Raw data:
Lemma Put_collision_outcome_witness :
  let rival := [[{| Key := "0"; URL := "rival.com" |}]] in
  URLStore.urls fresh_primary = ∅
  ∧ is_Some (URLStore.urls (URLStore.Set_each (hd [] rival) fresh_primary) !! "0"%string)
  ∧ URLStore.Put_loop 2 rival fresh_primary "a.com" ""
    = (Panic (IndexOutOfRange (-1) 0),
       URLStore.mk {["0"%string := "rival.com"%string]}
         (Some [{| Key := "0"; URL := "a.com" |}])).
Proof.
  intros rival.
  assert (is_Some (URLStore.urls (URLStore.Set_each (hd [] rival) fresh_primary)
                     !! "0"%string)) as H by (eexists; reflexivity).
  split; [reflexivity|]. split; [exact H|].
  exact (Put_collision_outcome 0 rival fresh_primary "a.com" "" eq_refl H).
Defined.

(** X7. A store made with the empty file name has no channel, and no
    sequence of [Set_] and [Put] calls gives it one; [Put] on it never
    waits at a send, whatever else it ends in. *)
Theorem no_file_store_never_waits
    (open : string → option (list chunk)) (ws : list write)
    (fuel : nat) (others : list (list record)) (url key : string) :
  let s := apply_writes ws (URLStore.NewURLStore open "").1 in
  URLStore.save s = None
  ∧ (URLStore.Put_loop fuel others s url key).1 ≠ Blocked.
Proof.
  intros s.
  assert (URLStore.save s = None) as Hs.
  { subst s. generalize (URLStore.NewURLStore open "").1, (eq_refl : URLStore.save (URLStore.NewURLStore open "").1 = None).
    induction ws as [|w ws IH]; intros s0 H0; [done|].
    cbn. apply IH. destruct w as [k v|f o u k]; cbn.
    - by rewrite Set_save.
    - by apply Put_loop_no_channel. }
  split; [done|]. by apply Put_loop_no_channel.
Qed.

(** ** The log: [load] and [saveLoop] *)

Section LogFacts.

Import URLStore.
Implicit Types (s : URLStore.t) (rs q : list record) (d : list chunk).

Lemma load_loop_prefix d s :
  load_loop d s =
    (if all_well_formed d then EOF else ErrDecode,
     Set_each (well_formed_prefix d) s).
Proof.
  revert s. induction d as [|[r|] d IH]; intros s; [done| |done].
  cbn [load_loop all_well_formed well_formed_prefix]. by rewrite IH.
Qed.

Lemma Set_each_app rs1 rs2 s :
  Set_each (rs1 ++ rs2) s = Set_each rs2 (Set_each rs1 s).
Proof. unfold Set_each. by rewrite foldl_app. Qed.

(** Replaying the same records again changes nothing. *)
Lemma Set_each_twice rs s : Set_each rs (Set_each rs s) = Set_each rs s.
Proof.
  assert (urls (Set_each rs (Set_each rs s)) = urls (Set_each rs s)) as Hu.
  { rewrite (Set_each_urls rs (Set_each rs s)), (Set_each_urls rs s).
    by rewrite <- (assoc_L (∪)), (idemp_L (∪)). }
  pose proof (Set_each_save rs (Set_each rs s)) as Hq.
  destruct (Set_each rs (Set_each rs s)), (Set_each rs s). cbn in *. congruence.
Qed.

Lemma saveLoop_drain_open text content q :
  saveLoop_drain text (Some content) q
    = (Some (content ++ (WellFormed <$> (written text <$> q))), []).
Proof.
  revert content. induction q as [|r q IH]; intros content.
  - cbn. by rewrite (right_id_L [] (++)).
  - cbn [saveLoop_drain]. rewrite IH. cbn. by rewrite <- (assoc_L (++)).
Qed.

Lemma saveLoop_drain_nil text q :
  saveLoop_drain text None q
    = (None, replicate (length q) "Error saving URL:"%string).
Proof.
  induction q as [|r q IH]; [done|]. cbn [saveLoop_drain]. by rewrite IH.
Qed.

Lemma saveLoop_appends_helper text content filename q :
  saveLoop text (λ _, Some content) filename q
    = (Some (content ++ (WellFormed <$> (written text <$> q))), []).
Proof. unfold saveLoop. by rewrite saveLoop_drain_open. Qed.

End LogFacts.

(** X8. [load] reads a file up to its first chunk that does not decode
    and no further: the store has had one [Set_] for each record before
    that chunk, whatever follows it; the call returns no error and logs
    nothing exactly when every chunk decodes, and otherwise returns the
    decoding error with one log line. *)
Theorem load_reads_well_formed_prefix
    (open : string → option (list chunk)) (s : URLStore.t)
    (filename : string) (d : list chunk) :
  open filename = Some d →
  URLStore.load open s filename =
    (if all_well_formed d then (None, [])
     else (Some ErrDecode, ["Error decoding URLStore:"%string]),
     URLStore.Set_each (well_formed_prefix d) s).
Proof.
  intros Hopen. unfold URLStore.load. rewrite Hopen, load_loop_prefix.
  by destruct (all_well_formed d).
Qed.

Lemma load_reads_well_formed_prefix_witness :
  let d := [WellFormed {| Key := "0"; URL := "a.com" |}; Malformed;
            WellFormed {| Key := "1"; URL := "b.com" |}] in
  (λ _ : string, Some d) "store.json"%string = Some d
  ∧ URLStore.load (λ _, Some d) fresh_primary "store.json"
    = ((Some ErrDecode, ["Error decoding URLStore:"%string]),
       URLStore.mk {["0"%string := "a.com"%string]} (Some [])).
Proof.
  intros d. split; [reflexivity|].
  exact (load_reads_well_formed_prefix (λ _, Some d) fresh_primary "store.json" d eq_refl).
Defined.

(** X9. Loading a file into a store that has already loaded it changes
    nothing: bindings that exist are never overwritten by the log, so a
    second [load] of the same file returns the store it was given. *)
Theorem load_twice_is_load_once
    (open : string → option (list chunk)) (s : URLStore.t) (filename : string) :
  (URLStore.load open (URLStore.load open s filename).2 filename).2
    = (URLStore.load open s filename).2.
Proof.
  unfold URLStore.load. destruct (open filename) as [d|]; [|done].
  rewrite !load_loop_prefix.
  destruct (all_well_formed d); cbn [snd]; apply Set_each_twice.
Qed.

Task brief:
Restate the entries above. Match them exactly.

Solution:
Lemma Put_collision_outcome_witness :
  let rival := [[{| Key := "0"; URL := "rival.com" |}]] in
  URLStore.urls fresh_primary = ∅
  ∧ is_Some (URLStore.urls (URLStore.Set_each (hd [] rival) fresh_primary) !! "0"%string)
  ∧ URLStore.Put_loop 2 rival fresh_primary "a.com" ""
    = (Panic (IndexOutOfRange (-1) 0),
       URLStore.mk {["0"%string := "rival.com"%string]}
         (Some [{| Key := "0"; URL := "a.com" |}])).
Proof.
  intros rival.
  assert (is_Some (URLStore.urls (URLStore.Set_each (hd [] rival) fresh_primary)
                     !! "0"%string)) as H by (eexists; reflexivity).
  split; [reflexivity|]. split; [exact H|].
  exact (Put_collision_outcome 0 rival fresh_primary "a.com" "" eq_refl H).
Defined.

(** X7. A store made with the empty file name has no channel, and no
    sequence of [Set_] and [Put] calls gives it one; [Put] on it never
    waits at a send, whatever else it ends in. *)
Theorem no_file_store_never_waits
    (open : string → option (list chunk)) (ws : list write)
    (fuel : nat) (others : list (list record)) (url key : string) :
  let s := apply_writes ws (URLStore.NewURLStore open "").1 in
  URLStore.save s = None
  ∧ (URLStore.Put_loop fuel others s url key).1 ≠ Blocked.
Proof.
  intros s.
  assert (URLStore.save s = None) as Hs.
  { subst s. generalize (URLStore.NewURLStore open "").1, (eq_refl : URLStore.save (URLStore.NewURLStore open "").1 = None).
    induction ws as [|w ws IH]; intros s0 H0; [done|].
    cbn. apply IH. destruct w as [k v|f o u k]; cbn.
    - by rewrite Set_save.
    - by apply Put_loop_no_channel. }
  split; [done|]. by apply Put_loop_no_channel.
Qed.

(** ** The log: [load] and [saveLoop] *)

Section LogFacts.

Import URLStore.
Implicit Types (s : URLStore.t) (rs q : list record) (d : list chunk).

Lemma load_loop_prefix d s :
  load_loop d s =
    (if all_well_formed d then EOF else ErrDecode,
     Set_each (well_formed_prefix d) s).
Proof.
  revert s. induction d as [|[r|] d IH]; intros s; [done| |done].
  cbn [load_loop all_well_formed well_formed_prefix]. by rewrite IH.
Qed.

Lemma Set_each_app rs1 rs2 s :
  Set_each (rs1 ++ rs2) s = Set_each rs2 (Set_each rs1 s).
Proof. unfold Set_each. by rewrite foldl_app. Qed.

(** Replaying the same records again changes nothing. *)
Lemma Set_each_twice rs s : Set_each rs (Set_each rs s) = Set_each rs s.
Proof.
  assert (urls (Set_each rs (Set_each rs s)) = urls (Set_each rs s)) as Hu.
  { rewrite (Set_each_urls rs (Set_each rs s)), (Set_each_urls rs s).
    by rewrite <- (assoc_L (∪)), (idemp_L (∪)). }
  pose proof (Set_each_save rs (Set_each rs s)) as Hq.
  destruct (Set_each rs (Set_each rs s)), (Set_each rs s). cbn in *. congruence.
Qed.

Lemma saveLoop_drain_open text content q :
  saveLoop_drain text (Some content) q
    = (Some (content ++ (WellFormed <$> (written text <$> q))), []).
Proof.
  revert content. induction q as [|r q IH]; intros content.
  - cbn. by rewrite (right_id_L [] (++)).
  - cbn [saveLoop_drain]. rewrite IH. cbn. by rewrite <- (assoc_L (++)).
Qed.

Lemma saveLoop_drain_nil text q :
  saveLoop_drain text None q
    = (None, replicate (length q) "Error saving URL:"%string).
Proof.
  induction q as [|r q IH]; [done|]. cbn [saveLoop_drain]. by rewrite IH.
Qed.

Lemma saveLoop_appends_helper text content filename q :
  saveLoop text (λ _, Some content) filename q
    = (Some (content ++ (WellFormed <$> (written text <$> q))), []).
Proof. unfold saveLoop. by rewrite saveLoop_drain_open. Qed.

End LogFacts.

(** X8. [load] reads a file up to its first chunk that does not decode
    and no further: the store has had one [Set_] for each record before
    that chunk, whatever follows it; the call returns no error and logs
    nothing exactly when every chunk decodes, and otherwise returns the
    decoding error with one log line. *)
Theorem load_reads_well_formed_prefix
    (open : string → option (list chunk)) (s : URLStore.t)
    (filename : string) (d : list chunk) :
  open filename = Some d →
  URLStore.load open s filename =
    (if all_well_formed d then (None, [])
     else (Some ErrDecode, ["Error decoding URLStore:"%string]),
     URLStore.Set_each (well_formed_prefix d) s).
Proof.
  intros Hopen. unfold URLStore.load. rewrite Hopen, load_loop_prefix.
  by destruct (all_well_formed d).
Qed.

Lemma load_reads_well_formed_prefix_witness :
  let d := [WellFormed {| Key := "0"; URL := "a.com" |}; Malformed;
            WellFormed {| Key := "1"; URL := "b.com" |}] in
  (λ _ : string, Some d) "store.json"%string = Some d
  ∧ URLStore.load (λ _, Some d) fresh_primary "store.json"
    = ((Some ErrDecode, ["Error decoding URLStore:"%string]),
       URLStore.mk {["0"%string := "a.com"%string]} (Some [])).
Proof.
  intros d. split; [reflexivity|].
  exact (load_reads_well_formed_prefix (λ _, Some d) fresh_primary "store.json" d eq_refl).
Defined.

(** X9. Loading a file into a store that has already loaded it changes
    nothing: bindings that exist are never overwritten by the log, so a
    second [load] of the same file returns the store it was given. *)
Theorem load_twice_is_load_once
    (open : string → option (list chunk)) (s : URLStore.t) (filename : string) :
  (URLStore.load open (URLStore.load open s filename).2 filename).2
    = (URLStore.load open s filename).2.
Proof.
  unfold URLStore.load. destruct (open filename) as [d|]; [|done].
  rewrite !load_loop_prefix.
  destruct (all_well_formed d); cbn [snd]; apply Set_each_twice.
Qed.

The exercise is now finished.